Não é de hoje que a História se aproxima da literatura. Há dez anos, Sandra Jatahy Pesavento, anunciava a (re)aproximação entre Clio e Calíope, musas da História e da poesia épica, respectivamente, que se associavam, mas não se confundiam. Segundo Pesavento, História e literatura correspondem a « narrativas explicativas do real », renovadas no tempo e no espaço e dotadas de uma permanente ancestralidade, na qual as linguagens escrita, oral, imagética, musical, aparecem como forma de expressar o mundo « do visto e do não visto » (2006, p.2). De fato, a escrita literária nos permite adentrar o universo do imaginário e a partir dele o campo das representações, todavia, logo de início, Silvio Carvalho nos avisa: « aquele que escreve é um ser histórico e, como tal, dever ser analisada a sua escritura » (2016, p. 26).

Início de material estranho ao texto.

Definition servePixel (p : Platform) (request : Request) (env : Env) (isHead : bool)
  : Env * Response :=
  let id := pixelId request in
  let meta := loadMeta env id in
  let env' :=
    match meta with
    | Some meta =>
        let event := buildEventRecord p request in
        let env1 := storeEvent p env id event in
        let meta' :=
          {| meta_id := meta_id meta;
             meta_createdAt := meta_createdAt meta;
             meta_label := meta_label meta;
             meta_metadata := meta_metadata meta;
             meta_tokenHash := meta_tokenHash meta;
             meta_openCount := meta_openCount meta + 1;
             meta_lastOpenedAt := Some (ev_timestamp event) |} in
        put env1 (metaKey id) (StoredMeta meta')
    | None => env
    end in
  let headers := pixelHeaders in
  if isHead
  then (env', {| status := 200; response_headers := headers; body := BodyNull |})
  else (env', {| status := 200; response_headers := headers; body := BodyBytes TRANSPARENT_GIF |}).

Definition fetch (p : Platform) (request : Request) (env : Env) : Env * Response :=
  if bool_decide (method request = js "OPTIONS")
  then (env, {| status := 200; response_headers := corsHeaders (Some request); body := BodyNull |})
  else if bool_decide (method request = js "POST") && bool_decide (pathname request = js "/api/pixels")
  then match validateApiKey request env with
       | Some authError => (env, authError)
       | None => createPixel p request env
       end
  else if bool_decide (method request = js "GET") && startsWith (pathname request) (js "/api/pixels/")
  then (env, getPixelReport request env)
  else if (bool_decide (method request = js "GET") || bool_decide (method request = js "HEAD"))
          && startsWith (pathname request) (js "/pixel/")
  then servePixel p request env (bool_decide (method request = js "HEAD"))
  else (env, {| status := 404; response_headers := []; body := BodyText (js "Not Found") |}).

(** ** The words of the specification *)

(** [needle] occurs in [text]. *)
Definition occurs (needle text : jsstring) : Prop :=
  exists before after, text = before ++ needle ++ after.

(** The last four groups replaced by zeros, all of them when there are
    fewer. *)
Definition zeroLastFour (groups : list jsstring) : list jsstring :=
  take (length groups - 4) groups ++ replicate (Nat.min 4 (length groups)) (js "0000").

(** The standard rule to read a field of a CSV line back: the enclosing
    quotes are taken off and every doubled quote becomes one. *)
Fixpoint collapseQuotes (s : jsstring) : jsstring :=
  match s with
  | a :: ((b :: rest) as tail) =>
      if (a =? dquote) && (b =? dquote) then dquote :: collapseQuotes rest
      else a :: collapseQuotes tail
  | _ => s
  end.

Definition csvUnescape (field : jsstring) : jsstring :=
  match field with
  | q :: inner =>
      if (q =? dquote) && endsWith inner [dquote]
      then collapseQuotes (take (length inner - 1) inner)
      else field
  | [] => []
  end.

(** The two refusals of a report. *)
Definition unauthorized : Response :=
  {| status := 401; response_headers := []; body := BodyText (js "Unauthorized") |}.
(** * llm-router: authentication core, usage metering and streaming

    A shallow embedding of the Python sources

    - [llm_router/models/api_key.py], [llm_router/models/usage_log.py]
    - [llm_router/utils/auth.py]      (class [APIKeyManager])
    - [llm_router/utils/tokens.py]    (class [TokenManager])
    - [llm_router/api/dependencies.py], [llm_router/api/auth.py],
      [llm_router/api/token_auth.py]
    - [llm_router/api/chat.py]        (streaming, usage log, cost)
    - [llm_router/providers/clients.py] (class [ClientManager])
    - [llm_router/api/models.py], [llm_router/api/usage.py], and the
      routes of [api/auth.py], [api/token_auth.py] and [api/chat.py]

    The SQL tables are lists of rows in insertion order, the Redis server is
    a finite map from keys to (ttl, value), and every function that touches
    them is written in a state-and-exception monad over the record [world].
    Randomness ([secrets], [uuid]) and the clock ([datetime.utcnow]) are
    explicit arguments.  The settings and the third-party functions the
    code calls ([hashlib.sha256], [jwt.encode], [jwt.decode], [json.dumps])
    are the methods of the class [Env]; every property is proved for all
    environments, and [Demo.env] is one to run the code on. *)

From Stdlib Require Import String Ascii ZArith QArith List Bool Lia DecimalString.
From stdpp Require Import base option list gmap strings.

Local Open Scope Z_scope.

(** ** Python string methods *)

Module Py.

(** [s.startswith(p)] *)
Definition startswith (s p : string) : bool := String.prefix p s.

(** Falsy strings are exactly the empty ones. *)
Definition truthy (s : string) : bool :=
  match s with EmptyString => false | String _ _ => true end.

(** Truthiness of an [Optional[str]]. *)
Definition truthy_opt (o : option string) : bool :=
  match o with Some s => truthy s | None => false end.

(** Cut [s] at the first occurrence of the character [sep]. *)
Fixpoint split_once (sep : ascii) (s : string) : option (string * string) :=
  match s with
  | EmptyString => None
  | String c s' =>
      if Ascii.eqb c sep then Some (EmptyString, s')
      else match split_once sep s' with
           | Some (a, b) => Some (String c a, b)
           | None => None
           end
  end.

(** [s.split(sep, maxsplit)] for a one-character separator. *)
Fixpoint split (sep : ascii) (maxsplit : nat) (s : string) : list string :=
  match maxsplit with
  | O => [s]
  | S n =>
      match split_once sep s with
      | Some (a, rest) => a :: split sep n rest
      | None => [s]
      end
  end.

(** [a, b, c = parts]: unpacking raises [ValueError] unless there are
    exactly three parts. *)
Definition unpack3 (parts : list string) : option (string * string * string) :=
  match parts with
  | [a; b; c] => Some (a, b, c)
  | _ => None
  end.

(** [s.replace(old, new)] for a non-empty [old]: occurrences are replaced
    left to right and do not overlap.  [skip] counts the characters of a
    matched occurrence that are still to be dropped. *)
Fixpoint replace_from (old new : string) (skip : nat) (s : string) : string :=
  match s with
  | EmptyString => EmptyString
  | String c s' =>
      match skip with
      | S k => replace_from old new k s'
      | O =>
          if String.prefix old s
          then new +:+ replace_from old new (String.length old - 1) s'
          else String c (replace_from old new O s')
      end
  end.

Definition replace (s old new : string) : string := replace_from old new O s.

(** White space among the first 256 code points, as removed by
    [str.strip()]. *)
Definition isspace (c : ascii) : bool :=
  let n := nat_of_ascii c in
  ((9 <=? n)%nat && (n <=? 13)%nat) || (n =? 32)%nat
  || ((28 <=? n)%nat && (n <=? 31)%nat) || (n =? 133)%nat || (n =? 160)%nat.

Fixpoint lstrip (s : string) : string :=
  match s with
  | EmptyString => EmptyString
  | String c s' => if isspace c then lstrip s' else s
  end.

Fixpoint rstrip (s : string) : string :=
  match s with
  | EmptyString => EmptyString
  | String c s' =>
      match rstrip s' with
      | EmptyString => if isspace c then EmptyString else String c EmptyString
      | r => String c r
      end
  end.

Definition strip (s : string) : string := rstrip (lstrip s).

(** [s.find(sub)], [None] standing for [-1]. *)
Definition find (s sub : string) : option nat := String.index 0 sub s.

(** [s[i:]] *)
Definition slice_from (s : string) (i : nat) : string :=
  String.substring i (String.length s - i) s.

(** [s[:n]] *)
Definition slice_to (s : string) (n : nat) : string := String.substring 0 n s.

End Py.


(** ** Data model *)

(** Times are seconds on the UTC clock. *)
Definition datetime := Z.

(** [models/api_key.py]: one row of the table [api_keys].  The mapped
    columns are exactly these nine; the timestamp column is called
    [last_used]. *)
Module APIKey.
Record t := mk {
  id : string;                   (* primary key *)
  key_hash : string;             (* unique, not null *)
  name : string;
  description : option string;
  created_at : option datetime;
  last_used : option datetime;
  is_active : bool;
  rate_limit : Z;
  usage_count : Z
}.

Definition set_is_active (v : bool) (r : t) : t :=
  mk (id r) (key_hash r) (name r) (description r) (created_at r)
     (last_used r) v (rate_limit r) (usage_count r).

Definition set_usage_count (v : Z) (r : t) : t :=
  mk (id r) (key_hash r) (name r) (description r) (created_at r)
     (last_used r) (is_active r) (rate_limit r) v.
End APIKey.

E Silvio Carvalho definitivamente é um ser histórico. Sua obra, fruto de uma vida dedicada à pesquisa, vem coroar a trajetória de um historiador experiente, que se lança em busca do imaginário social sobre a nação angolana, construído a partir de uma nascente literatura nativa, assentada sobretudo nas relações políticas constituídas durante e imediatamente após a guerra de libertação colonial. Também se insere em um momento de desabrochar dos Estudos Africanos no Brasil e de profunda intersecção entre as duas áreas, em que pese o fato de autores africanos serem ainda pouco publicados pelas editoras brasileiras. Os estudos comparados em literatura de língua portuguesa, tem travado um profícuo e intenso debate com as diversas áreas das Ciências Humanas, e, as chamadas literaturas africanas, ampliaram sobremaneira a sua inserção no campo da História da África, como fontes primárias.

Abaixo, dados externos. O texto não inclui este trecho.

(** * Volatility-regime pipeline of [cal.py]

    A shallow embedding of [analyze_regimes] and [save_to_excel] from
    [src/cal.py], together with the parts of pandas and of the Python
    standard library they call ([Series.quantile], [Series.pct_change],
    [DataFrame.groupby(...).mean()], [os.path.dirname], [os.makedirs]).

    Numbers.  A pandas float64 cell is modelled by [fval]: the three IEEE-754
    special values (NaN, -inf, +inf) are kept apart and follow the IEEE rules
    for arithmetic and comparison, while a finite value is an exact rational
    (rounding is not modelled, zero is the positive zero).  The six fetched
    columns come from JSON numbers and are finite rationals. *)

From Stdlib Require Import QArith Qround Lqa Ascii String.
From stdpp Require Import base list sorting strings gmap pretty.

(** ** Float cells *)

Inductive fval : Type :=
  | NaN
  | NInf
  | PInf
  | Fin (q : Q).

Module F.

(** [pd.isna]: only NaN is missing; the infinities are ordinary values. *)
Definition isna (v : fval) : bool :=
  match v with NaN => true | _ => false end.

Definition finite (v : fval) : bool :=
  match v with Fin _ => true | _ => false end.

(** The infinity (or NaN) that a nonzero (or zero) numerator gives when it
    is divided by zero, and that an infinity gives when it is multiplied by
    a finite factor: the sign is the result of comparing with zero. *)
Definition of_sign (c : comparison) : fval :=
  match c with Gt => PInf | Lt => NInf | Eq => NaN end.

Definition neg (v : fval) : fval :=
  match v with
  | NaN => NaN
  | NInf => PInf
  | PInf => NInf
  | Fin q => Fin (- q)
  end.

Definition add (a b : fval) : fval :=
  match a, b with
  | NaN, _ | _, NaN => NaN
  | PInf, NInf | NInf, PInf => NaN
  | PInf, _ | _, PInf => PInf
  | NInf, _ | _, NInf => NInf
  | Fin x, Fin y => Fin (x + y)
  end.

Definition sub (a b : fval) : fval := add a (neg b).

Definition mul (a b : fval) : fval :=
  match a, b with
  | NaN, _ | _, NaN => NaN
  | Fin x, Fin y => Fin (x * y)
  | PInf, Fin y | Fin y, PInf => of_sign (y ?= 0)%Q
  | NInf, Fin y | Fin y, NInf => of_sign (0 ?= y)%Q
  | PInf, PInf | NInf, NInf => PInf
  | PInf, NInf | NInf, PInf => NInf
  end.

Definition div (a b : fval) : fval :=
  match a, b with
  | NaN, _ | _, NaN => NaN
  | Fin x, Fin y =>
      if Qeq_bool y 0 then of_sign (x ?= 0)%Q else Fin (x / y)
  | Fin _, (PInf | NInf) => Fin 0
  | PInf, Fin y => if Qle_bool 0 y then PInf else NInf
  | NInf, Fin y => if Qle_bool 0 y then NInf else PInf
  | (PInf | NInf), (PInf | NInf) => NaN
  end.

A obra de Silvio Carvalho, ora lançada pela Editora Primas, nos traz uma ampla análise da produção literária angolana, num período que vai do pós-independência em 1975, até a metade dos anos 80. Dessa forma, nos deparamos com um recorte temporal de 10 anos, em que o autor seleciona uma coletânea de 56 livros de um universo de 129 publicados naquele período. A independência proclamada pelo Movimento Popular de Libertação de Angola (MPLA) em novembro de 1975 e o surgimento da União dos Escritores Angolanos (UEA), em dezembro daquele mesmo ano, são o marco do recorte temporal empreendido pelo autor, que nos leva até 1985, momento em que se realiza o 2º Congresso do MPLA. A UEA surge no bojo do processo final de consolidação da independência e da partidarização do movimento de libertação.

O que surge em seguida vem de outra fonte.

(** * Deshavu: a verified model of the client-side video library

    The development embeds the application code of the repository
    (the Dexie wrapper [services/db.ts], the authentication context, the
    Gemini service wrapper [services/geminiService.ts], the upload modal
    and the [App] component) as executable Rocq functions and proves the
    properties the specification states about them.

    Asynchronous functions are written in a small monad [Async] that
    threads the mutable state of the page (the embedded store, the session
    storage and the React state of the components), carries promise
    rejection, and records which promises an operation awaits.  Everything
    outside the repository (the generative-AI service, the browser's video
    and canvas elements, the clock and the random generator) is read from an
    environment [Env] of oracles, so every statement below holds for every
    behaviour of those collaborators. *)

From Stdlib Require Import List String Ascii Bool Arith NArith ZArith QArith.
From Stdlib Require Import Lia Sorted Permutation DecimalString OrderedTypeEx.
From Stdlib Require Import DecimalPos DecimalZ.
Import ListNotations.
Local Open Scope string_scope.
Local Open Scope list_scope.

Set Implicit Arguments.

(* ================================================================== *)
(** * JavaScript values *)

(** A JavaScript [number].  Finite values are kept as exact rationals: the
    statements about numbers below are about which quotients and products
    the code forms, not about rounding. *)
Inductive JsNumber : Type :=
| Finite (q : Q)
| PosInfinity
| NegInfinity
| NaN.

(** [isFinite(x)] *)
Definition isFinite (x : JsNumber) : bool :=
  match x with Finite _ => true | _ => false end.

(** [x === 0] *)
Definition isZero (x : JsNumber) : bool :=
  match x with Finite q => Qeq_bool q 0 | _ => false end.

Carvalho faz da literatura sua principal fonte, mas como exímio historiador que é, não se atém somente a ela, e atinge um alto grau de análise acerca da formação da nação angolana, ao cruzar essa produção literária com uma volumosa gama de outras fontes impressas: Jornal de Angola, Diário de Luanda, Lavra & Oficina, Revista Novembro, entre outras, a fim de oferecer ao leitor, uma visão ampla de uma literatura comentada e disseminada por essa imprensa, mas também de processos que recuperam a História contemporânea de Angola.

A obra se divide em dez capítulos, densos, que compõem um todo coeso, mas que podem muito bem serem vistos separadamente, sobretudo os quatro primeiros, que nos oferecem um rico quadro histórico da colonização portuguesa. A violência da ação colonial empreendida em solo africano é examinada e recuperada através das fontes literárias, em consonância com uma ampla bibliografia, aludida pelo autor logo em seus agradecimentos. A divisão dos capítulos em tópicos que nomeadamente aludem às obras pesquisadas por Carvalho, trazem certa poesia e leveza à construção do texto, ao mesmo tempo em que aguçam a curiosidade do leitor com títulos sugestivos, como por exemplo: «Enganando os pretos »; « Onde uns são donos da riqueza outros […] da miséria» ; ou ainda, « Nem as torturas/nem as prisões/nem os campos de concentração/calaram a nossa voz”.

Em « Escrevo sempre como se comesse funji com as mãos », item do oitavo capítulo, « Por uma cultura plural e híbrida », Silvio aborda as representações pejorativas e estereotipadas dos africanos presentes nos textos produzidos pelo colonialismo: «primitivos», «selvagens», «bárbaros», «atrasados», «sem lei», «sem Deus», «sem política», epítetos que irão respaldar ideologicamente o Estatuto do Indigenato, e a sua contrapartida, literalmente impressa na defesa do resgate da «especificidade cultural do homem angolano» pelos escritores revolucionários (p. 266-267).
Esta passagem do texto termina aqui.